Likely suspects are Pecker, Gods and Monsters, Smoke Signals, American History X or Waking Ned Devine. I know I saw those in the theater when they came out that year, but I would just be guessing which it was. Perhaps the woman I was with will remember…
“..I may have to see a list of films the Fine Arts screened in ’98. Have any idea if such a list exists?”
Yes. Go the bottom right of the Fine Arts Theater website and click on the little green box that says ‘Films played at the Fine Arts Theater since opening in 1996’.

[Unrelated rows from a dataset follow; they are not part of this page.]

(** [send] to any peer, of a message the event allows. *)
Lemma send_any p m st :
  P (Sent p m) → notJoined (Sent p m) → Inv ∅ st →
  wp (send p m) (λ b st', ok P ∅ st st' ∧ (b = true → sentTo p m st st') ∧ (b = false → isOpen st' p = false) ∧
    ∀ s, restorable s st → p = s_sender s ∨ p = s_receiver s → restorable s st') st.
Proof.
  intros HPm Hj I. eapply wp_mono; [apply (send_spec (P:=P) ∅); [done|apply no_exempt]|].
  intros [] st' Hpost; cbn in Hpost.
  - assert (Q : quiet P st st') by (by eapply sentTo_quiet).
    assert (O : ok P ∅ st st') by by apply quiet_ok.
    split_and!; [done|done|done|]. intros s [Hl|Hset] _.
    + left. by rewrite (q_sessions _ _ _ Q).
    + right. eapply settled_evolves; [apply O|apply not_elem_of_empty|done].
  - destruct Hpost as (Hc&Hor).
    assert (O : ok P ∅ st st').
    { destruct Hor as [->|[[O|(st1&Hs&O)] _]]; [by apply ok_refl|done|].
      eapply ok_trans; [apply quiet_ok; [done|by eapply sentTo_quiet]|done]. }
    split_and!; [done|done|done|]. intros s [Hl|Hset] Hp.
    + destruct Hor as [->|[_ Hset]]; [by left|right]. apply Hset; [done|done|apply not_elem_of_empty].
    + right. eapply settled_evolves; [apply O|apply not_elem_of_empty|done].
Qed.

Lemma fail_any p code msg st :
  Inv ∅ st → wp (fail send p code msg) (λ _ st', ok P ∅ st st' ∧
    ∀ s, restorable s st → p = s_sender s ∨ p = s_receiver s → restorable s st') st.
Proof.
  intros I. unfold fail. apply wp_bind.
  eapply wp_mono; [apply (send_any p (SError code msg)); [by apply allows|done|done]|].
  intros b st' (O&_&_&Hr). by apply wp_ret.
Qed.

Lemma restore_any s reason notify st :
  Inv ∅ st → restorable s st →
  wp (restoreWaitingReceiver send s reason notify) (λ _ st', ok P ∅ st st') st.
Proof.
  intros I Hr. eapply wp_mono; [apply (restoreWaitingReceiver_ok send send_meets_contract ∅); [done|done|]|].
  - apply not_elem_of_empty.
  - by intros [] st' [? _].
Qed.

(** [cleanupPeer] on a peer that is, or ends up, closed. *)
Lemma cleanup_any p reason st :
  Inv ∅ st → wp (cleanupPeer send p reason) (λ _ st', ok P {[p]} st st') st.
Proof.
  intros I. eapply wp_mono; [apply (cleanupPeer_ok send send_meets_contract ∅); [done|]|].
  - intros sid s _ _. apply not_elem_of_empty.
  - intros [] st' [O _]. by rewrite union_empty_l_L in O.
Qed.

(** Dropping the exemption of a peer that is closed at the end. *)
Lemma ok_close_single p st st' : ok P {[p]} st st' → isOpen st' p = false → ok P ∅ st st'.
Proof. intros O Hc. apply (ok_closed P ∅ p); [by rewrite union_empty_l_L|done]. Qed.

Lemma quiet_any st st' : Inv ∅ st → quiet P st st' → ok P ∅ st st'.
Proof. apply quiet_ok. Qed.

End Sending.

(** ** Handlers that end in the cluster *)
Section Simple.
Context `{WsLib, Serializer, Environment, IceProvider, ManifestRules, JsCase}.
Context {P : Effect → Prop} {HP : Allows P}.
Implicit Types st : Server.

(** The state changed only in ways the invariant and the sockets do not see. *)
Definition still st st' : Prop := quiet P st st' ∧ (∀ q, p_ws (peer st' q) = p_ws (peer st q)).

Lemma still_open st st' q : still st st' → isOpen st' q = isOpen st q.
Proof. intros [_ Hw]. unfold isOpen. by rewrite Hw. Qed.

Lemma hitRateLimit_ok p st :
  Inv ∅ st → wp (hitRateLimit p) (λ b st', ok P ∅ st st' ∧ (b = true → still st st')) st.
Proof.
  intros I. unfold hitRateLimit, dateNow. apply wp_bind. unfold wp at 1. apply wp_bind, wp_get.
  set (r := hitFixedWindowRateLimit _ _ _ _ _). apply wp_bind, wp_modify.
  set (st1 := set_limits _ _).
  assert (Q : quiet P st st1) by (eapply quiet_trans; [apply quiet_tick|apply quiet_limits]).
  destruct r.1.
  - apply wp_ret. split; [by apply quiet_ok|]. intros _. by split.
  - apply wp_bind. eapply wp_mono; [apply (fail_any (P:=P)); by eapply quiet_Inv|].
    intros [] st2 [O _]. apply wp_ret. split; [|done]. eapply ok_trans; [by apply quiet_ok|done].
Qed.

Lemma hitMessageLimit_ok p st :
  Inv ∅ st → wp (hitMessageLimit p) (λ b st', ok P ∅ st st' ∧ (b = true → still st st')) st.
Proof.
  intros I. unfold hitMessageLimit, dateNow. apply wp_bind. unfold wp at 1. apply wp_bind, wp_get.
  set (r := recordFixedWindowHit _ _ _ _). apply wp_bind, wp_modify.
  set (st1 := upd p _ _).
  assert (Q : quiet P st st1).
  { eapply quiet_trans; [apply (quiet_tick 1)|]. apply quiet_upd. by unfold sameLinks. }
  destruct (allowed r).
  - apply wp_ret. split; [by apply quiet_ok|]. intros _. split; [done|].
    intros q. unfold st1. rewrite peer_upd. by case_decide.
  - apply wp_bind. eapply wp_mono; [apply (fail_any (P:=P)); by eapply quiet_Inv|].
    intros [] st2 [O _]. apply wp_bind.
    eapply wp_mono; [apply (closeAndRelease_wp (P:=P)), O|].
    intros [] st3 (O'&_). apply wp_ret. split; [|done].
    eapply ok_trans; [by apply quiet_ok|]. by eapply ok_trans.
Qed.

Lemma live_of_inv sid s st : Inv ∅ st → sessions st !! sid = Some s → sessions st !! s_sid s = Some s.
Proof. intros I Hs. by destruct (inv_sessions _ _ I _ _ Hs) as (->&_). Qed.

Lemma failThenRestore_ok s p code msg reason st :
  Inv ∅ st → restorable s st → p = s_sender s ∨ p = s_receiver s →
  wp (fail send p code msg;; restoreWaitingReceiver send s reason true) (λ _ st', ok P ∅ st st') st.
Proof.
  intros I Hr Hp. apply wp_bind. eapply wp_mono; [by apply (fail_any (P:=P))|].
  intros [] st1 [O1 Hr1]. eapply wp_mono; [apply restore_any; [apply O1|auto]|].
  intros [] st2 O2. by eapply ok_trans.
Qed.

It seems that many of our movies stars with reputations for intensity, especially the ones who favor “method” acting, cannot function without pharmaceutical assistance. Heath Ledger comes immediately to mind.
It is ironic that Hoffman could not cope as he was so willing to parody actors who suffered from such intensity, as well as inflated self-importance, in “Along Came Polly”. I would have thought that such self-awareness (of acting in general, if not his own personal issues) would have served him well in avoiding such dependency.
I will miss him.
Well Patch Adams premiered in October, so I imagine the filming would’ve taken place in spring or early summer. Looking at the release dates for the film listed above, I think you can likely rule out all of them with the possible exception of Smoke Signals.
Did the Fine Arts theater happen to screen Fear and Loathing in Las Vegas, and did you go? Just a guess, of course.
I know Gods and Monsters was playing at the Fine Arts when I made my first pilgrimmage to Asheville in spring 1999.
Seems like a good reason to stick around.
According to my friend, the only one that she recalls seeing with me was Waking Ned Devine, so if that falls outside the time Hoffman would have been here, I’m stumped. Sorry.
Seems like a good reason to stick around.
It was a factor.
Technically according to his imdb a Hunger Games film will be his last role though.
This or Raul Julia in Street Fighter — which is the more embarassing?